THE TASK
Write out only the opening lines of the entries, through the line with "- left; reflexivity.".

INFORMATION
Lemma comps_step_keeps_valid : forall acc c,
  forallb valid_name acc = true -> has_slash c = false ->
  forallb valid_name (comps_step acc c) = true.
Proof.
  intros acc c H Hs. unfold comps_step.
  destruct (String.eqb c "") eqn:H1; [exact H |].
  destruct (String.eqb c ".") eqn:H2; [exact H |]. simpl.
  destruct (String.eqb c "..") eqn:H3; [apply forallb_removelast; exact H |].
  rewrite forallb_app, H. simpl. unfold valid_name.
  rewrite Hs, H2, H3. destruct c; [discriminate | reflexivity].
Qed.

Lemma fold_comps_keeps_valid : forall l acc,
  forallb valid_name acc = true ->
  forallb (fun c => negb (has_slash c)) l = true ->
  forallb valid_name (fold_left comps_step l acc) = true /\
  fold_left (normpath_step true) l acc = fold_left comps_step l acc.
Proof.
  induction l as [| c l IH]; intros acc H Hl; simpl in *; [split; [exact H | reflexivity] |].
  apply andb_prop in Hl. destruct Hl as [Hc Hl]. apply negb_true_iff in Hc.
  rewrite (normpath_step_comps _ c H).
  apply IH; [apply comps_step_keeps_valid; assumption | exact Hl].
Qed.

Lemma slash_concat_render : forall cs, ("/" ++ String.concat "/" cs)%string = render cs.
Proof. intros [| c cs]; [reflexivity | apply concat_slash_render]. Qed.

Lemma initial_slashes_abs : forall s,
  posix_isabs s = true -> initial_slashes s = "/" \/ initial_slashes s = "//".
Proof.
  intros [| a [| b [| c s]]] H; simpl in *; try discriminate; rewrite H.
  - left; reflexivity.
  - destruct (is_slash b); [right | left]; reflexivity.
  - destruct (is_slash b && negb (is_slash c)); [right | left]; reflexivity.
Qed.

(** [normpath] of an absolute path: the rendering of the components the
    path resolves to, with one more slash in front when the path starts with
    exactly two. *)
Lemma normpath_abs : forall s cwd,
  posix_isabs s = true ->
  exists cs,
    forallb valid_name cs = true /\
    path_comps cwd s = Some cs /\
    (posix_normpath s = render cs \/ posix_normpath s = ("/" ++ render cs)%string).
Proof.
  intros s cwd Habs.
  destruct (fold_comps_keeps_valid (split_slash s) [] eq_refl (split_slash_pieces s))
    as [Hv Hf].
  exists (fold_left comps_step (split_slash s) []).
  split; [exact Hv |].
  assert (Hne : is_empty s = false) by (destruct s; [discriminate | reflexivity]).
  split; [unfold path_comps; rewrite Hne, Habs; reflexivity |].
  unfold posix_normpath. rewrite Hne.
  destruct (initial_slashes_abs s Habs) as [Hi | Hi]; rewrite Hi; simpl negb;
    rewrite Hf.
  - left. change ("/" ++ String.concat "/" (fold_left comps_step (split_slash s) []))%string
      with (String "/" (String.concat "/" (fold_left comps_step (split_slash s) []))).
    simpl is_empty. cbv iota. apply slash_concat_render.
  - right. change ("//" ++ String.concat "/" (fold_left comps_step (split_slash s) []))%string
      with (String "/" ("/" ++ String.concat "/" (fold_left comps_step (split_slash s) []))).
    simpl is_empty. cbv iota. rewrite slash_concat_render. reflexivity.
Qed.

Lemma isabs_render : forall cs, posix_isabs (render cs) = true.
Proof. intros [| c cs]; reflexivity. Qed.

Lemma render_nonempty : forall cs, render cs <> "".
Proof. intros [| c cs]; discriminate. Qed.

Lemma isabs_join_render : forall cs p, posix_isabs (posix_join (render cs) p) = true.
Proof.
  intros cs p. unfold posix_join. destruct (posix_isabs p) eqn:Hp; [exact Hp |].
  destruct (is_empty (render cs) || ends_with_slash (render cs));
    rewrite isabs_app by apply render_nonempty; apply isabs_render.
Qed.

(** The path with two leading slashes is its own [normpath] as well. *)
Lemma normpath_slash_render : forall cs,
  forallb valid_name cs = true ->
  posix_normpath ("/" ++ render cs) = ("/" ++ render cs)%string.
Proof.
  intros cs H. destruct cs as [| c cs']; [reflexivity |].
  assert (Hc : valid_name c = true) by (simpl in H; apply andb_prop in H; tauto).
  destruct (valid_name_inv _ Hc) as (Hn & Hs & _).
  unfold render, posix_normpath.
  assert (Hi : initial_slashes ("/" ++ render_rel (c :: cs')) = "//").
  { destruct c as [| x c0]; [contradiction Hn; reflexivity |].
    simpl in Hs. apply orb_false_iff in Hs. destruct Hs as [Hx _].
    simpl. rewrite Hx. reflexivity. }
  rewrite Hi.
  change (split_slash ("/" ++ render_rel (c :: cs')))
    with ("" :: split_slash (render_rel (c :: cs'))).
  rewrite (split_slash_render_rel _ H).
  simpl is_empty at 1. cbv iota. simpl is_empty at 1. simpl negb.
  change (fold_left (normpath_step true) ("" :: "" :: c :: cs') [])
    with (fold_left (normpath_step true) (c :: cs') []).
  rewrite fold_normpath_step_valid by exact H. simpl app.
  change ("//" ++ String.concat "/" (c :: cs'))%string
    with ("/" ++ ("/" ++ String.concat "/" (c :: cs')))%string.
  rewrite concat_slash_render. reflexivity.
Qed.

Lemma posix_abspath_normal : forall p w q w',
  posix_abspath p w = (inl q, w') ->
  w' = w /\ posix_abspath q w = (inl q, w) /\
  exists cs, forallb valid_name cs = true /\
             path_comps (cwd w) q = Some cs /\
             (q = render cs \/ q = ("/" ++ render cs)%string).
Proof.
  intros p w q w' H. unfold posix_abspath in H.
  assert (Hgen : forall s, posix_isabs s = true -> q = posix_normpath s ->
            posix_abspath q w = (inl q, w) /\
            exists cs, forallb valid_name cs = true /\
                       path_comps (cwd w) q = Some cs /\
                       (q = render cs \/ q = ("/" ++ render cs)%string)).
  { intros s Hs ->. destruct (normpath_abs s (cwd w) Hs) as (cs & Hv & _ & [Hq | Hq]);
      rewrite Hq.
    - split; [apply abspath_render; exact Hv |].
      exists cs. split; [exact Hv |]. split; [apply path_comps_render; exact Hv |].
      left. reflexivity.
    - split.
      + unfold posix_abspath. simpl posix_isabs. cbv iota.
        rewrite (normpath_slash_render _ Hv). reflexivity.
      + exists cs. split; [exact Hv |]. split; [| right; reflexivity].
        destruct (normpath_abs ("/" ++ render cs) (cwd w) eq_refl)
          as (cs' & Hv' & Hp' & Hn').
        rewrite Hp'. f_equal.
        rewrite (normpath_slash_render _ Hv) in Hn'.
        destruct Hn' as [Hn' | Hn'].
        * exfalso. destruct cs as [| c cs]; destruct cs' as [| c' cs'];
            simpl in Hn'; try discriminate.
          simpl in Hv'. apply andb_prop in Hv'. destruct Hv' as [Hc' _].
          destruct (valid_name_inv _ Hc') as (Hne & Hsl & _).
          destruct c' as [| x c0]; [contradiction Hne; reflexivity |].
          simpl in Hn'. injection Hn' as Hx _. subst x. discriminate.
        * injection Hn' as Hn'.
          assert (Hpc : path_comps [] (render cs) = path_comps [] (render cs'))
            by (rewrite Hn'; reflexivity).
          rewrite !path_comps_render in Hpc by assumption.
          injection Hpc as ->. reflexivity. }
  destruct (posix_isabs p) eqn:Hp.
  - injection H as <- <-. split; [reflexivity |]. apply (Hgen p Hp eq_refl).
  - unfold posix_getcwd in H.
    destruct (lookup (cwd w) (fs w)) as [[fw d | tg | dw es] |]; try discriminate.
    injection H as <- <-. split; [reflexivity |].
    apply (Hgen _ (isabs_join_render (cwd w) p) eq_refl).
Qed.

SOLUTION FOR THIS EXERCISE
Lemma comps_step_keeps_valid : forall acc c,
  forallb valid_name acc = true -> has_slash c = false ->
  forallb valid_name (comps_step acc c) = true.
Proof.
  intros acc c H Hs. unfold comps_step.
  destruct (String.eqb c "") eqn:H1; [exact H |].
  destruct (String.eqb c ".") eqn:H2; [exact H |]. simpl.
  destruct (String.eqb c "..") eqn:H3; [apply forallb_removelast; exact H |].
  rewrite forallb_app, H. simpl. unfold valid_name.
  rewrite Hs, H2, H3. destruct c; [discriminate | reflexivity].
Qed.

Lemma fold_comps_keeps_valid : forall l acc,
  forallb valid_name acc = true ->
  forallb (fun c => negb (has_slash c)) l = true ->
  forallb valid_name (fold_left comps_step l acc) = true /\
  fold_left (normpath_step true) l acc = fold_left comps_step l acc.
Proof.
  induction l as [| c l IH]; intros acc H Hl; simpl in *; [split; [exact H | reflexivity] |].
  apply andb_prop in Hl. destruct Hl as [Hc Hl]. apply negb_true_iff in Hc.
  rewrite (normpath_step_comps _ c H).
  apply IH; [apply comps_step_keeps_valid; assumption | exact Hl].
Qed.

Lemma slash_concat_render : forall cs, ("/" ++ String.concat "/" cs)%string = render cs.
Proof. intros [| c cs]; [reflexivity | apply concat_slash_render]. Qed.

Lemma initial_slashes_abs : forall s,
  posix_isabs s = true -> initial_slashes s = "/" \/ initial_slashes s = "//".
Proof.
  intros [| a [| b [| c s]]] H; simpl in *; try discriminate; rewrite H.
  - left; reflexivity.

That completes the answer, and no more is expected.